In separate interviews, Tan and Ralston take a line popular with current and former YC staff: that doubts about YC getting too big, or “jumping the shark,” are nearly as old as the accelerator itself. They both say they feel confident that the engineer-led ethos of the organization will always drive it to experiment unabashedly on behalf of its entrepreneurs. “I don’t know whether there’ll be batches of 1,000 in the near term, but I believe that potential exists out there,” Ralston says. “We’re a big world.”

Once Tan has fully taken over leadership duties, Ralston plans to move on from Y Combinator, he says; there are no plans for him to remain as chairman as Altman had initially been expected to do. Ralston hopes his three-year-plus legacy at the accelerator to be remembered as one of stability, a time when the program’s long-term future solidified into something more akin to an academic institution like Stanford University. “I made changes in the direction that Sam was going, and I suspect that it will be [that way] with Garry as well,” he says.

Initialized Capital’s Jen WolfCourtesy of Initialized Capital

In his absence, Tan’s VC firm Initialized will be led by managing partners Jen Wolf and Brett Gibson moving forward. Both are longtime collaborators of Tan’s: Wolf was Tan’s boss before he applied to Y Combinator early in his career; Gibson was Tan’s cofounder in Posterous, the company with which he applied. In an interview, Wolf says she was already managing day-to-day operations at Initialized for the past year as its president. The firm will continue under the same branding and remaining partnership, she adds.

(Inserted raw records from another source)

(** * Shutter response analysis: [analysis_1_function.py]

    A shallow embedding of [find_intersection], [flat_line], [main_analysis]
    and [data_integration], with the properties of the crossing finder, the
    level fit, the single-record analysis and the batch loop.

    Conventions of the embedding.
    - A numpy [float64] is an exact rational ([Q]) in the embedding of
      the whole pipeline: what is proved of it is about comparisons,
      indexing, exceptions and the order of the statements, and does not
      lean on the value a rounded operation would give.  Comparisons are
      the strict comparisons of the source.  What depends on rounding is
      replayed on binary64 floats ([f64_find_intersection]).
    - A Python exception is a value of [exn]; code that can raise returns
      a [result].  Statements run in source order, so the first exception
      raised is the one returned.
    - A division reports a zero divisor as [ZeroDivisionError], so that the
      absence of such a division is a property of the code.
    - [scipy.signal.savgol_filter] validates the window length and then
      smooths; the smoothing kernel itself is a parameter ([smooth]).
    - [scipy.optimize.curve_fit] is the least-squares parameter of a model
      of one parameter, by its normal equation: the value the routine
      approaches, not the value its iteration in binary64 stops at.
    - [os.listdir], the parsing of a voltage out of a file name and
      [pd.read_csv] are parameters of the batch loop.
    - A [DataFrame] has the three columns the analysis reads, of one
      length: the [KeyError] of lines 49-51 on a file without one of them
      is outside the embedding. *)

From Stdlib Require Import String.
From Stdlib Require Import List Arith Lia Bool.
From Stdlib Require Import ZArith QArith Lqa.
From Stdlib Require Import Sorted Floats.
Import ListNotations.

Local Open Scope Q_scope.

(** ** Exceptions and results *)

(** Where a [ValueError] comes from. *)
Inductive value_error : Type :=
| WindowTooLong       (* savgol_filter: window_length > len(x), mode 'interp' *)
| OrderTooHigh        (* savgol_filter: polyorder >= window_length *)
| EmptyReduction      (* np.max / np.min of an empty array *)
| EmptyData           (* curve_fit: ydata is empty *)
| BadLabel            (* float(...) of a file name that is no number *)
| BadCsv              (* pd.read_csv: empty or unparsable file *)
| LowCrossingsNotFound (* line 83 of main_analysis *).

Inductive exn : Type :=
| ValueError (why : value_error)
| IndexError
| ZeroDivisionError
| OSError.

Inductive result (A : Type) : Type :=
| Ok (a : A)
| Err (e : exn).

Arguments Ok {A} a.
Arguments Err {A} e.

Definition bind {A B : Type} (r : result A) (k : A -> result B) : result B :=
  match r with
  | Ok a => k a
  | Err e => Err e
  end.

Notation "x <- r ;; k" := (bind r (fun x => k))
  (at level 61, r at next level, right associativity).

Definition is_ok {A : Type} (r : result A) : bool :=
  match r with Ok _ => true | Err _ => false end.

(** ** Numbers *)

(** [a < b] on floats, as a boolean. *)
Definition Qltb (a b : Q) : bool := negb (Qle_bool b a).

“Garry’s not zero sum in his views on the world, or managing people. Someone doesn’t have to lose for someone else to win,” says Wolf. “He wouldn’t do this if he didn’t think we were ready.”

Still, it’s a surprise move for Tan, who last year told Forbes in a profile that his early investment success gave him “a golden ticket” to build Initialized into a lasting institution in venture capital. (In an interview last week, Tan quoted the same 2021 article back to Forbes, noting that he’d said then that he hoped to build a firm that would outlast its founders.)

Capital is abundant, Tan argues; opportunity for entrepreneurs, less so. He invokes his own personal story, growing up, he says, in the East Bay food insecure, and learning to code to make web pages to help his parents make a down payment on a house.

“YC is a beacon where you don’t have to know anyone,” Tan says. “People gave me so much, taught me so much, and I need to give back.”